We went on slowly through the narrow channel, until in the morning sunlight we saw the glory of the Golden Horn and the minarets of Constantinople. It was then that half the passengers put on the red fez of Islam, and paced the deck restlessly, with their eyes strained toward the city of the Sultan.
The fat American Jew touched me on the arm and spoke solemnly, with a kind of warning. “For those who don’t wear a fez Constantinople won’t be a safe place, I guess. They say there are bodies floating every morning at the Golden Horn—stabbed in the back. I’m keeping close to Pera.”
The first view of the Golden Horn was as beautiful as I had hoped, more than I had imagined, as we rounded the old Seraglio Point and saw in the early sunlight of a May morning the glittering panorama of Constantinople.

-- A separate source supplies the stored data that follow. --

(** * MedAssist-AI: the triage pipeline and the slot lock, verified

    A shallow embedding of the safety core of the MedAssist backend:

    - [api/appointments.py]: the in-memory slot lock ([_acquire_lock],
      [_release_lock]);
    - [ai_engine/intent_classifier.py]: the three-layer classifier cascade;
    - [triage/triage_engine.py]: symptom detection, severity scoring, routing;
    - [ai_engine/guardrails.py]: the post-generation safety filter;
    - [triage/emergency_orchestrator.py]: the emergency evaluation, as a
      function of what the storage answers and, in [Recorded], together with
      the calls it makes on the storage;
    - [api/triage.py]: the triage endpoints;
    - [api/appointments.py]: booking, the slot reservation endpoints and the
      search for available slots;
    - [ai_engine/conversation_manager.py]: conversation contexts and the
      session table;
    - [ai_engine/response_generator.py]: the reply to a classified message;
    - [api/chat.py]: the REST chat endpoint and the emergency alert;
    - [utils/rate_limiter.py]: the sliding-window rate limiter.

    Modelling conventions.  A Python [str] is a Rocq [string] of 8-bit
    characters; letters are the ASCII letters, where every table entry,
    keyword and pattern of the sources lives, so [str.lower], [re.IGNORECASE]
    and the class [\w] act on the ASCII range and leave other characters
    alone.  A Python [float] is a primitive binary64 float, so sums, products
    and comparisons are the ones the interpreter computes.  A [datetime] is
    the number of microseconds on the UTC time line, a [timedelta] a
    difference of such numbers.  Code that can raise returns a [result]; the
    environment (clock, text-generation service, JSON decoder, pydantic
    validation, database) enters as arguments.  Log output is not modelled.
    A handler is followed through one request at a time: what other requests
    do to the shared tables while it awaits is outside the model.  String
    literals are the bytes of the source files.

    The embedding comes first, module by module in the order above; the
    properties and their proofs follow. *)

From Stdlib Require Import ZArith List Bool Ascii String Lia.
From Stdlib Require Import Floats Uint63 Sorted.
From stdpp Require Import gmap strings list fin_maps pretty.

Local Open Scope string_scope.
Local Open Scope Z_scope.

Set Warnings "-inexact-float,-register-all".
#[local] Arguments String.append !_ _ / : simpl nomatch.

(* ===================================================================== *)
(** * Slot lock  ([api/appointments.py]) *)
(* ===================================================================== *)

Module SlotLock.

(** The table [_slot_locks : dict[str, datetime]], key → lock expiry, is a
    [gmap string Z]. *)

(** [LOCK_DURATION_SECONDS = 120] *)
Definition LOCK_DURATION_SECONDS : Z := 120.

(** [timedelta(seconds=n)], in microseconds. *)
Definition timedelta_seconds (n : Z) : Z := n * 1000000.

(** [_get_lock_key]: [f"{doctor_id}:{dt.isoformat()}"].  The slot start time
    is passed as its ISO rendering. *)
Definition _get_lock_key (doctor_id dt : string) : string :=
  doctor_id +:+ ":" +:+ dt.

(** [_acquire_lock], with the clock reading [now = datetime.utcnow()] and the
    table threaded through.
<<
    if key in _slot_locks and _slot_locks[key] < now:
        del _slot_locks[key]
    if key in _slot_locks:
        return False
    _slot_locks[key] = now + timedelta(seconds=LOCK_DURATION_SECONDS)
    return True
>> *)
Definition _acquire_lock (doctor_id dt : string) (now : Z)
    (_slot_locks : gmap string Z) : bool * gmap string Z :=
  let key := _get_lock_key doctor_id dt in
  let purged :=
    match _slot_locks !! key with
    | Some expiry => if expiry <? now then delete key _slot_locks else _slot_locks
    | None => _slot_locks
    end in
  match purged !! key with
  | Some _ => (false, purged)
  | None =>
      (true, <[key := now + timedelta_seconds LOCK_DURATION_SECONDS]> purged)
  end.

(** [_release_lock]: [_slot_locks.pop(key, None)]. *)
Definition _release_lock (doctor_id dt : string)
    (_slot_locks : gmap string Z) : gmap string Z :=
  delete (_get_lock_key doctor_id dt) _slot_locks.

(** A call on the lock table, as the booking handlers issue them. *)
Inductive call :=
| Acquire (doctor_id dt : string) (now : Z)
| Release (doctor_id dt : string).

(** One call: the value it returns ([None] for [_release_lock]) and the table
    it leaves. *)
Definition step (c : call) (locks : gmap string Z)
    : option bool * gmap string Z :=
  match c with
  | Acquire d t now =>
      let '(b, locks') := _acquire_lock d t now locks in (Some b, locks')
  | Release d t => (None, _release_lock d t locks)
  end.

(** A sequence of calls, in the order the event loop runs them. *)
Fixpoint run (cs : list call) (locks : gmap string Z)
    : list (option bool) * gmap string Z :=
  match cs with
  | [] => ([], locks)
  | c :: cs' =>
      let '(r, locks1) := step c locks in
      let '(rs, locks2) := run cs' locks1 in
      (r :: rs, locks2)
  end.

(** The calls that leave a lock held on [key] until [expiry] alone: no release
    of the key, and acquires of it only while the expiry has not elapsed. *)
Definition undisturbed (key : string) (expiry : Z) (c : call) : Prop :=
  match c with
  | Acquire d t now => _get_lock_key d t = key → now ≤ expiry
  | Release d t => _get_lock_key d t ≠ key
  end.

The domes of San Sophia lay like rose-colored clouds above the cypress trees. Beyond was the great mosque of Suleyman, its minarets, white and slender, cutting the blue sky like lances. Further back, rising above a huddle of brown old houses, was the mosque of Mohammad, the conqueror who, five hundred years ago, rode into San Sophia on a day of victory, over the corpses there, and left the imprint of a bloody hand on one of the pillars where it is now sculptured in marble. White in the sun on the water’s edge were the long walls of the Sultan’s palace. One could see Galata, and the old bridge which crosses from Stamboul, and above, on the hill, Pera, with its Grand’ Rue, its night clubs, its cabarets, its Christian churches, and haunts of vice.